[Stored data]

(* ===== verification/Trace.v ===== *)
(** * Trace contexts ([crates/observability/src/lib.rs])

    Parsing of the W3C [traceparent] header that a submission may carry, and the
    contexts that the client and the server generate.  The identifiers of a new
    context come from the generator of the OpenTelemetry library; they are arguments. *)

From S2P Require Import Prelude Types.

Definition dash : ascii := "-"%char.

Definition parse_trace_context (traceparent : string) : option TraceContext :=
  let normalized := lowercase (trim traceparent) in
  match split_on dash normalized with
  | [version; trace_id; span_id; flags] =>
      if negb (bool_decide (version = "00"))
         || negb (slen trace_id =? 32)
         || negb (slen span_id =? 16)
         || negb (slen flags =? 2)
         || bool_decide (trace_id = "00000000000000000000000000000000")
         || bool_decide (span_id = "0000000000000000")
         || negb (all_chars is_ascii_hexdigit trace_id)
         || negb (all_chars is_ascii_hexdigit span_id)
         || negb (all_chars is_ascii_hexdigit flags)
      then None
      else Some {| tc_trace_id := trace_id;
                   tc_traceparent := "00-" +:+ trace_id +:+ "-" +:+ span_id +:+ "-" +:+ flags |}
  | _ => None
  end.

(** [new_trace_context], with the identifiers that the generator gives. *)
Definition new_trace_context (trace_id span_id : string) : TraceContext :=
  {| tc_trace_id := trace_id; tc_traceparent := "00-" +:+ trace_id +:+ "-" +:+ span_id +:+ "-01" |}.

(** Spans are exported when one of the two variables is set. *)
Definition otlp_configured (var_is_set : string -> bool) : bool :=
  var_is_set "OTEL_EXPORTER_OTLP_ENDPOINT" || var_is_set "OTEL_EXPORTER_OTLP_TRACES_ENDPOINT".

(** The text of a trace context that was parsed. *)
Lemma parse_trace_context_Some t c :
  parse_trace_context t = Some c ->
  exists span flags,
    tc_traceparent c = "00-" +:+ tc_trace_id c +:+ "-" +:+ span +:+ "-" +:+ flags /\
    slen (tc_trace_id c) = 32 /\ slen span = 16 /\ slen flags = 2 /\
    tc_trace_id c <> "00000000000000000000000000000000" /\ span <> "0000000000000000" /\
    all_chars is_ascii_hexdigit (tc_trace_id c) = true /\ all_chars is_ascii_hexdigit span = true /\
    all_chars is_ascii_hexdigit flags = true /\
    (exists v rest, split_on dash (lowercase (trim t)) = v :: tc_trace_id c :: span :: flags :: rest).
Proof.
  unfold parse_trace_context. destruct (split_on dash (lowercase (trim t))) as [|v [|a [|b [|f [|]]]]]; try done.
  destruct (_ || _) eqn:E; [done|]. intros [= <-]. reflect_bools. exists b, f. simpl. split_and!; eauto.
Qed.

Lemma split_pieces_lower c s x : x ∈ split_on c (lowercase s) -> lowercase x = x.
Proof.
  assert (Hi : forall a, to_ascii_lowercase (to_ascii_lowercase a) = to_ascii_lowercase a) by (intros a; ascii_cases a).
  unfold lowercase at 1. induction (chars s) as [|a l IH] in x |- *; simpl.
  - intros Hx. apply list_elem_of_singleton in Hx as ->. done.
  - destruct (Ascii.eqb _ c).
    + intros Hx. apply elem_of_cons in Hx as [->|Hx]; [done|]. by apply IH.
    + destruct (split_on c (of_chars (map to_ascii_lowercase l))) as [|y rest] eqn:E.
      * intros Hx. apply list_elem_of_singleton in Hx as ->.
        unfold lowercase. simpl. by rewrite Hi.
      * intros Hx. apply elem_of_cons in Hx as [->|Hx].
        -- unfold lowercase. simpl. rewrite Hi. f_equal. apply IH. apply list_elem_of_here.
        -- apply IH. by apply list_elem_of_further.
Qed.

Lemma hex_no_dash s : all_chars is_ascii_hexdigit s = true -> dash ∉ chars s.
Proof.
  intros Hs Hin. apply all_chars_spec in Hs. rewrite Forall_forall in Hs. specialize (Hs _ Hin). done.
Qed.

Lemma trim_no_space s : any_char is_whitespace s = false -> trim s = s.
Proof.
  intros Hs. rewrite any_char_false in Hs.
  assert (Hd : forall l, (forall c, c ∈ l -> is_whitespace c = false) -> drop_while is_whitespace l = l).
  { intros l Hl. destruct l as [|c l]; [done|]. simpl. by rewrite (Hl c (list_elem_of_here _ _)). }
  unfold trim, trim_start, trim_end. rewrite (Hd (chars s) Hs), of_chars_chars.
  rewrite Hd; [by rewrite rev_involutive, of_chars_chars|].
  intros c Hc. apply Hs. by rewrite list_elem_of_In, <- in_rev, <- list_elem_of_In in Hc.
Qed.

Lemma traceparent_no_space id span flags :
  all_chars is_ascii_hexdigit id = true -> all_chars is_ascii_hexdigit span = true ->
  all_chars is_ascii_hexdigit flags = true ->
  any_char is_whitespace ("00-" +:+ id +:+ "-" +:+ span +:+ "-" +:+ flags) = false.
Proof.
  intros H1 H2 H3.
  assert (Hh : forall s, all_chars is_ascii_hexdigit s = true -> any_char is_whitespace s = false).
  { intros s Hs. eapply all_chars_any_char; [|exact Hs]. intros c. ascii_cases c. }
  rewrite !any_char_app, (Hh id), (Hh span), (Hh flags) by done. done.
Qed.

(** Identifiers as the standard wants them: [n] lower-case hexadecimal digits, not all zero. *)
Record identifier (n : Z) (zero x : string) : Prop := {
  id_length : slen x = n; id_hex : all_chars is_ascii_hexdigit x = true; id_lower : lowercase x = x; id_nonzero : x <> zero }.
Abbreviation trace_identifier := (identifier 32 "00000000000000000000000000000000").
Abbreviation span_identifier := (identifier 16 "0000000000000000").

(** A header in normal form is read as it is. *)
Lemma parse_normal_form id span flags :
  trace_identifier id -> span_identifier span -> slen flags = 2 -> all_chars is_ascii_hexdigit flags = true -> lowercase flags = flags ->
  let t := "00-" +:+ id +:+ "-" +:+ span +:+ "-" +:+ flags in
  parse_trace_context t = Some {| tc_trace_id := id; tc_traceparent := t |}.
Proof.
  intros [L1 X1 W1 N1] [L2 X2 W2 N2] L3 X3 W3 t. subst t. unfold parse_trace_context. rewrite trim_no_space by by apply traceparent_no_space.
  rewrite !lowercase_app, W1, W2, W3.
  change (lowercase "00-") with ("00" +:+ String dash ""). change (lowercase "-") with (String dash "").
  rewrite string_app_assoc.
  assert (Hd : forall x, String dash "" +:+ x = String dash x) by done. rewrite !Hd.
  rewrite split_on_app, split_on_app, split_on_app, split_on_none by (by apply hex_no_dash || by vm_compute).
  rewrite L1, L2, L3, X1, X2, X3, (bool_decide_false _ N1), (bool_decide_false _ N2). done.
Qed.

(** A parsed trace context is in normal form: the [traceparent] the server
    forwards to the worker parses again, to the same context, so the trace id a
    workorder is reported under is the one the worker continues; and that id has
    32 hexadecimal digits, not all zero. *)
Theorem parse_trace_context_normal t c :
  parse_trace_context t = Some c ->
  parse_trace_context (tc_traceparent c) = Some c /\
  slen (tc_trace_id c) = 32 /\ all_chars is_ascii_hexdigit (tc_trace_id c) = true /\
  tc_trace_id c <> "00000000000000000000000000000000".
Proof.
  intros Hp. destruct (parse_trace_context_Some t c Hp) as
    (span & flags & Ht & L1 & L2 & L3 & N1 & N2 & X1 & X2 & X3 & v & rest & Hsp).
  split_and!; [|done..].
  assert (Hlow : forall x, x ∈ [tc_trace_id c; span; flags] -> lowercase x = x).
  { intros x Hx. apply (split_pieces_lower dash (trim t)). rewrite Hsp.
    apply elem_of_cons. right. apply elem_of_cons in Hx as [->|Hx]; [apply list_elem_of_here|].
    apply list_elem_of_further. apply elem_of_cons in Hx as [->|Hx]; [apply list_elem_of_here|].
    apply list_elem_of_further. apply list_elem_of_singleton in Hx as ->. apply list_elem_of_here. }
  assert (Hl : lowercase (tc_trace_id c) = tc_trace_id c /\ lowercase span = span /\ lowercase flags = flags)
    by (split_and!; apply Hlow; repeat (apply list_elem_of_here || apply list_elem_of_further)).
  destruct Hl as (W1 & W2 & W3). rewrite Ht, (parse_normal_form (tc_trace_id c) span flags) by (done || by split).
  f_equal. destruct c as [tid tp]. simpl in *. by rewrite Ht.
Qed.

(** A context the client generates arrives as it was: the server reads from the header
    the trace id the client logs. *)
Lemma new_context_arrives trace_id span_id :
  trace_identifier trace_id -> span_identifier span_id ->
  parse_trace_context (tc_traceparent (new_trace_context trace_id span_id)) = Some (new_trace_context trace_id span_id).
Proof. intros Ht Hs. by apply (parse_normal_form trace_id span_id "01"). Qed.

Lemma parse_trace_context_normal_witness :
  let t := " 00-0AF7651916CD43DD8448EB211C80319C-b7ad6b7169203331-01" in
  let c := {| tc_trace_id := "0af7651916cd43dd8448eb211c80319c";
              tc_traceparent := "00-0af7651916cd43dd8448eb211c80319c-b7ad6b7169203331-01" |} in
  parse_trace_context (tc_traceparent c) = Some c /\
  slen (tc_trace_id c) = 32 /\ all_chars is_ascii_hexdigit (tc_trace_id c) = true /\
  tc_trace_id c <> "00000000000000000000000000000000".
Proof.
  intros t c. apply (parse_trace_context_normal t c). vm_compute. reflexivity.
Defined.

■ Task objective ■
Transcribe the records above from the line holding "apply list_elem_of_further. apply list_elem_of_singleton" down to the line holding "the trace id the client logs. *)", inclusive, without adding anything.

■ Answer to this problem ■
    apply list_elem_of_further. apply list_elem_of_singleton in Hx as ->. apply list_elem_of_here. }
  assert (Hl : lowercase (tc_trace_id c) = tc_trace_id c /\ lowercase span = span /\ lowercase flags = flags)
    by (split_and!; apply Hlow; repeat (apply list_elem_of_here || apply list_elem_of_further)).
  destruct Hl as (W1 & W2 & W3). rewrite Ht, (parse_normal_form (tc_trace_id c) span flags) by (done || by split).
  f_equal. destruct c as [tid tp]. simpl in *. by rewrite Ht.
Qed.

(** A context the client generates arrives as it was: the server reads from the header
    the trace id the client logs. *)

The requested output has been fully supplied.